Once again the play rotates around a woman ‘with a past’, as ‘Lady Windermere’s Fan’ did. In this case one of the late-arriving guests, Mrs Arbuthnot, who only appears in Act 2, turns out to be the estranged wife of another guest, Lord Illingworth, the typical Wilde lead with, as the more conventional characters out it, such a wicked reputation.
Her appearance is all the more piquant because in Act 1 Lord Illingworth has just appointed young Gerald Arbuthnot, currently working in a bank, to be his private secretary. It is only with the arrival of Mrs Arbuthnot in Act 2, that Lord Illingworth realises that young Gerald Arbuthnot is his own son for they separated soon after he got her pregnant.
This central revelation plays out amid several other storylines. The main one is Lord Illingworth’s bantering flirtations with another guest, Mrs Allonby, his equivalent and equal in making witty paradoxical remarks (‘She lets her clever tongue run away with her sometimes.’).
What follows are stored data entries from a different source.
(* ===== verification/Isolation.v ===== *)
(** Tenant isolation of the state machine: a command that acts on a resource of one
    project leaves the rows of every other project as they are, up to the counters and
    the attachments the tables keep on both sides of a reference. *)

From S2P Require Import Prelude Command Event Externals Ca Db.
From S2P Require Import ApplyCompute ApplyTenancy ApplyIdentity ApplyStorage State.
From S2P Require Import Tables StateFacts StateReach StateInv.

(** * What the rest of the system sees of a table *)

(** The rows outside project [p], each as [view] shows it. *)
Definition foreign {V} (project : V → string) (view : V → V) (p : string) (t : gmap string V)
    : gmap string V :=
  omap (λ v, if project v == p then None else Some (view v)) t.
#[global] Arguments foreign : simpl never.

Section foreign.
Context {V : Type} (project : V → string) (view : V → V) (p : string).
Implicit Types (t : gmap string V) (k : string) (v : V).

Lemma foreign_ext t t' :
  (∀ k, (v ← t' !! k; if project v == p then None else Some (view v)) =
        (v ← t !! k; if project v == p then None else Some (view v))) →
  foreign project view p t' = foreign project view p t.
Proof. intros H. apply map_eq. intros k. unfold foreign. rewrite !lookup_omap. apply H. Qed.

Lemma foreign_put_new t k v :
  t !! k = None → project v = p → foreign project view p (<[k := v]> t) = foreign project view p t.
Proof.
  intros Hk Hv. apply foreign_ext. intros j. destruct (decide (j = k)) as [->|].
  - rewrite lookup_insert_eq, Hk. cbn. by rewrite bool_decide_true.
  - by rewrite lookup_insert_ne.
Qed.
Lemma foreign_put_own t k v0 v :
  t !! k = Some v0 → project v0 = p → project v = p →
  foreign project view p (<[k := v]> t) = foreign project view p t.
Proof.
  intros Hk H0 Hv. apply foreign_ext. intros j. destruct (decide (j = k)) as [->|].
  - rewrite lookup_insert_eq, Hk. cbn. by rewrite !bool_decide_true.
  - by rewrite lookup_insert_ne.
Qed.
Lemma foreign_put_same t k v0 v :
  t !! k = Some v0 → project v = project v0 → view v = view v0 →
  foreign project view p (<[k := v]> t) = foreign project view p t.
Proof.
  intros Hk H0 Hv. apply foreign_ext. intros j. destruct (decide (j = k)) as [->|].
  - rewrite lookup_insert_eq, Hk. cbn. by rewrite H0, Hv.
  - by rewrite lookup_insert_ne.
Qed.
Lemma foreign_delete_own t k v0 :
  t !! k = Some v0 → project v0 = p → foreign project view p (delete k t) = foreign project view p t.
Proof.
  intros Hk H0. apply foreign_ext. intros j. destruct (decide (j = k)) as [->|].
  - rewrite lookup_delete_eq, Hk. cbn. by rewrite bool_decide_true.
  - by rewrite lookup_delete_ne.
Qed.
End foreign.

(** The counters of references from elsewhere, and the VM a NIC is attached to. *)
Definition network_view (n : NetworkData) : NetworkData := n <| nw_nic_count := 0%N |>.
Definition group_view (g : SecurityGroupData) : SecurityGroupData := g <| sg_nic_count := 0%N |>.
Definition template_view (t : TemplateData) : TemplateData :=
  t <| tpl_status := (tpl_status t) <| tst_clone_count := 0%N |> |>.
Definition nic_view (n : NicData) : NicData := set_vm_link None "" n.

Definition vm_project (v : VmData) : string := vsp_project_slug (vm_spec v).
Definition nic_project (n : NicData) : string := nsp_project_slug (nic_spec n).
Definition volume_project (v : VolumeData) : string := vos_project_slug (vol_spec v).
Definition template_project (t : TemplateData) : string := tsp_project_slug (tpl_spec t).

(** [d] and [d'] differ at most in the resources of project [p]. *)
Record same_elsewhere (p : string) (d d' : Db) : Prop := {
  se_vms : foreign vm_project id p (vms d') = foreign vm_project id p (vms d);
  se_networks : foreign nw_project_slug network_view p (networks d') =
                foreign nw_project_slug network_view p (networks d);
  se_nics : foreign nic_project nic_view p (nics d') = foreign nic_project nic_view p (nics d);
  se_volumes : foreign volume_project id p (volumes d') = foreign volume_project id p (volumes d);
  se_templates : foreign template_project template_view p (templates d') =
                 foreign template_project template_view p (templates d);
  se_groups : foreign sg_project_slug group_view p (security_groups d') =
              foreign sg_project_slug group_view p (security_groups d);
  se_nodes : nodes d' = nodes d;
  se_orgs : orgs d' = orgs d;
  se_projects : projects d' = projects d;
  se_clusters : clusters d' = clusters d;
  se_tokens : onboarding_tokens d' = onboarding_tokens d;
  se_revoked : revoked_certs d' = revoked_certs d;
  se_accounts : accounts d' = accounts d;
  se_memberships : memberships d' = memberships d;
  se_keys : api_keys d' = api_keys d;
  se_ca : pki_ca d' = pki_ca d;
  se_server : pki_server d' = pki_server d;
}.

#[export] Instance same_elsewhere_equiv p : Equivalence (same_elsewhere p).
Proof.
  split.
  - done.
  - intros d d' []. by split.
  - intros d1 d2 d3 [] []. split; congruence.
Qed.

(** The resources of project [q]. *)
Definition rows_of {V} (project : V → string) (view : V → V) (q : string) (t : gmap string V)
    : gmap string V :=
  omap (λ v, if project v == q then Some (view v) else None) t.
#[global] Arguments rows_of : simpl never.
Definition project_rows (q : string) (d : Db) :=
  (rows_of vm_project id q (vms d), rows_of nw_project_slug network_view q (networks d),
   rows_of nic_project nic_view q (nics d), rows_of volume_project id q (volumes d),
   rows_of template_project template_view q (templates d),
   rows_of sg_project_slug group_view q (security_groups d)).

(** * The project a command acts on *)

(** The project of the row named, or the one the new row is put in; [None] for the
    commands that are not a tenant's. *)
Definition acts_on (d : Db) (cmd : Command) : option string :=
  match cmd with
  | CreateNetwork _ _ _ p _ _ _ _ _ _ _ _ => Some p
  | UpdateNetwork _ id _ _ _ | DeleteNetwork _ id false => nw_project_slug <$> networks d !! id
  | CreateNic _ _ _ p _ _ _ _ _ _ _ _ => Some p
  | UpdateNic _ id _ _ _ | DeleteNic _ id | AttachNic _ id _ _ | DetachNic _ id _
  | UpdateNicStatus _ id _ _ _ _ => nic_project <$> nics d !! id
  | CreateVm _ _ _ spec => Some (vsp_project_slug spec)
  | UpdateVmSpec _ id _ _ | UpdateVmStatus _ id _ _ | DeleteVm _ id => vm_project <$> vms d !! id
  | CreateVolume _ _ _ p _ _ _ _ => Some p
  | DeleteVolume _ id | UpdateVolumeStatus _ id _ _ _ _ _ | ResizeVolume _ id _ _
  | CreateSnapshot _ _ _ id _ => volume_project <$> volumes d !! id
  | CreateTemplate _ _ _ p _ _ _ _ _ => Some p
  | UpdateTemplateStatus _ id _ _ _ _ _ => template_project <$> templates d !! id
  | CreateSecurityGroup _ _ _ p _ _ => Some p
  | UpdateSecurityGroup _ _ id _ _ | DeleteSecurityGroup _ id
  | CreateSecurityGroupRule _ _ _ id _ _ _ _ _ _ | DeleteSecurityGroupRule _ id _
  | UpdateSecurityGroupRule _ _ id _ _ => sg_project_slug <$> security_groups d !! id
  | _ => None
  end.

(** The membership a command can add. *)
Definition confers (cmd : Command) : option (MembershipScope * Role) :=
  match cmd with
  | CreateMembership _ _ _ _ scope role _ => Some (scope, role)
  | BootstrapInitialPlatformAdmin _ _ _ _ => Some (ScopePlatform, PlatformAdmin)
  | CreateServiceAccount _ _ _ _ project_slug _ _ _ => Some (ScopeProject project_slug, ProjectAdmin)
  | _ => None
  end.

(** The project a command deletes. *)
Definition drops_project (cmd : Command) : option string :=
  match cmd with DeleteProject _ slug => Some slug | _ => None end.

(** One table of a committing run. *)
Ltac foreign_step :=
  first
    [ reflexivity
    | eapply foreign_put_new; [eassumption | reflexivity]
    | eapply foreign_put_own; [eassumption | eassumption || reflexivity | eassumption || reflexivity]
    | eapply foreign_delete_own; [eassumption | eassumption || reflexivity]
    | eapply foreign_put_same;
        [ eassumption | reflexivity
        | cbv [network_view group_view template_view nic_view set_vm_link]; cbn; norm_keys; reflexivity ] ].

Section isolation.
Context `{R : Redb} `{L : LruCache} `{U : UnicodeText} `{X : X509}.

Lemma acts_on_Some {V} (project : V → string) (t : gmap string V) k p :
  project <$> t !! k = Some p → ∃ v, t !! k = Some v ∧ project v = p.
Proof. intros (v & ? & ?)%fmap_Some. eauto. Qed.

Lemma command_confined amb cmd d d' r ev p :
  db_keyed d → acts_on d cmd = Some p → run_command amb cmd d = Commit d' r ev → same_elsewhere p d d'.
Proof.
  intros Hk Hp H.
  destruct cmd; try discriminate Hp; cbn in Hp;
    repeat match type of Hp with (if ?b then _ else _) = _ => destruct b; [discriminate Hp|] end;
    try apply acts_on_Some in Hp as (? & ? & ?);
    inv_commit H; destruct Hk; split; cbn; norm_keys; try foreign_step.
  rewrite andb_true_r in Heqb. apply negb_false_iff, bool_decide_eq_true in Heqb. by rewrite Heqb.
Qed.

(** * What a project owns *)

Lemma rows_of_foreign {V} (project : V → string) (view : V → V) p q (t t' : gmap string V) :
  (∀ v, project (view v) = project v) → p ≠ q →
  foreign project view p t' = foreign project view p t →
  rows_of project view q t' = rows_of project view q t.
Proof.
  intros Hview Hne H. apply map_eq. intros k. apply (f_equal (lookup k)) in H.
  unfold foreign, rows_of in *. rewrite !lookup_omap in *.
  destruct (t' !! k) as [v'|], (t !! k) as [v|]; cbn in *;
    repeat case_bool_decide; simplify_eq; try congruence;
    pose proof (Hview v); pose proof (Hview v'); congruence.
Qed.

Lemma same_elsewhere_rows p q d d' : p ≠ q → same_elsewhere p d d' → project_rows q d' = project_rows q d.
Proof.
  intros Hne []. unfold project_rows.
  repeat (f_equal; [|by eapply rows_of_foreign]). by eapply rows_of_foreign.
Qed.

Lemma command_keeps_rows amb cmd d d' r ev q :
  db_keyed d → acts_on d cmd ≠ Some q → is_forced_delete cmd = false →
  run_command amb cmd d = Commit d' r ev → project_rows q d' = project_rows q d.
Proof.
  intros Hk Hq Hf H. destruct (acts_on d cmd) as [p|] eqn:Hp.
  - eapply (same_elsewhere_rows p); [congruence|]. by eapply command_confined.
  - destruct cmd; try discriminate Hp; cbn in Hp, Hf; rewrite ?Hf in Hp; try discriminate Hf;
      try apply fmap_None in Hp; inv_commit H; try reflexivity; cbn in *; congruence.
Qed.

Lemma apply_keeps_rows amb cmd st q :
  db_keyed (db st) → acts_on (db st) cmd ≠ Some q → is_forced_delete cmd = false →
  project_rows q (db (api_apply amb cmd st).1.1) = project_rows q (db st).
Proof.
  intros Hk Hq Hf. unfold api_apply. repeat case_match; try done. cbn. by eapply command_keeps_rows.
Qed.

(** * The roles over a project *)

Lemma command_grants amb cmd d d' r ev k m :
  run_command amb cmd d = Commit d' r ev → memberships d' !! k = Some m →
  memberships d !! k = Some m ∨ confers cmd = Some (mb_scope m, mb_role m).
Proof.
  intros H. destruct cmd; inv_commit H; cbn; auto.
  all: try (intros [[<- <-]|[_ ?]]%lookup_insert_Some; by auto).
  - intros [_ ?]%lookup_delete_Some. by left.
  - intros [? _]%(foldl_delete_Some (λ k, k)). by left.
Qed.

Lemma apply_grants amb cmd st k m :
  memberships (db (api_apply amb cmd st).1.1) !! k = Some m →
  memberships (db st) !! k = Some m ∨ confers cmd = Some (mb_scope m, mb_role m).
Proof.
  unfold api_apply. repeat case_match; try by left. by eapply command_grants.
Qed.

(** A project stays where it is until it is deleted. *)
Lemma command_keeps_project amb cmd d d' r ev q pj :
  projects d !! q = Some pj → drops_project cmd ≠ Some q → run_command amb cmd d = Commit d' r ev →
  projects d' !! q = Some pj.
Proof.
  intros Hq Hd H. destruct cmd; inv_commit H; cbn in *; try done.
  - rewrite lookup_insert_ne; [done|]. congruence.
  - rewrite lookup_delete_ne; [done|]. congruence.
Qed.
Lemma apply_keeps_project amb cmd st q pj :
  drops_project cmd ≠ Some q → projects (db st) !! q = Some pj →
  projects (db (api_apply amb cmd st).1.1) !! q = Some pj.
Proof.
  intros Hd Hq. unfold api_apply. repeat case_match; try done. by eapply command_keeps_project.
Qed.

Lemma apply_keyed amb cmd st : db_keyed (db st) → db_keyed (db (api_apply amb cmd st).1.1).
Proof. intros Hk. unfold api_apply. repeat case_match; try done. by eapply db_keyed_run. Qed.
End isolation.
Their exchanges include loads of set pieces designed to display Wilde’s ironic and paradoxical wit at its shiniest. As Lord Illingworth remarks at the end of their sustained repartee which closes Act 1, ‘You fence divinely.’
Another plotline is the presence of a young, 18-year-old visitor from America, Miss Hester Worsley, the orphan daughter of an American millionaire. Her presence allows countless jokes at America’s expense but also some sharp comments from her about British society.
Lord Illingworth and his witty sparring partner have a cynical bet that he will be able to seduce this stern young American within the week, and this turns out to play a pivotal role in the plot.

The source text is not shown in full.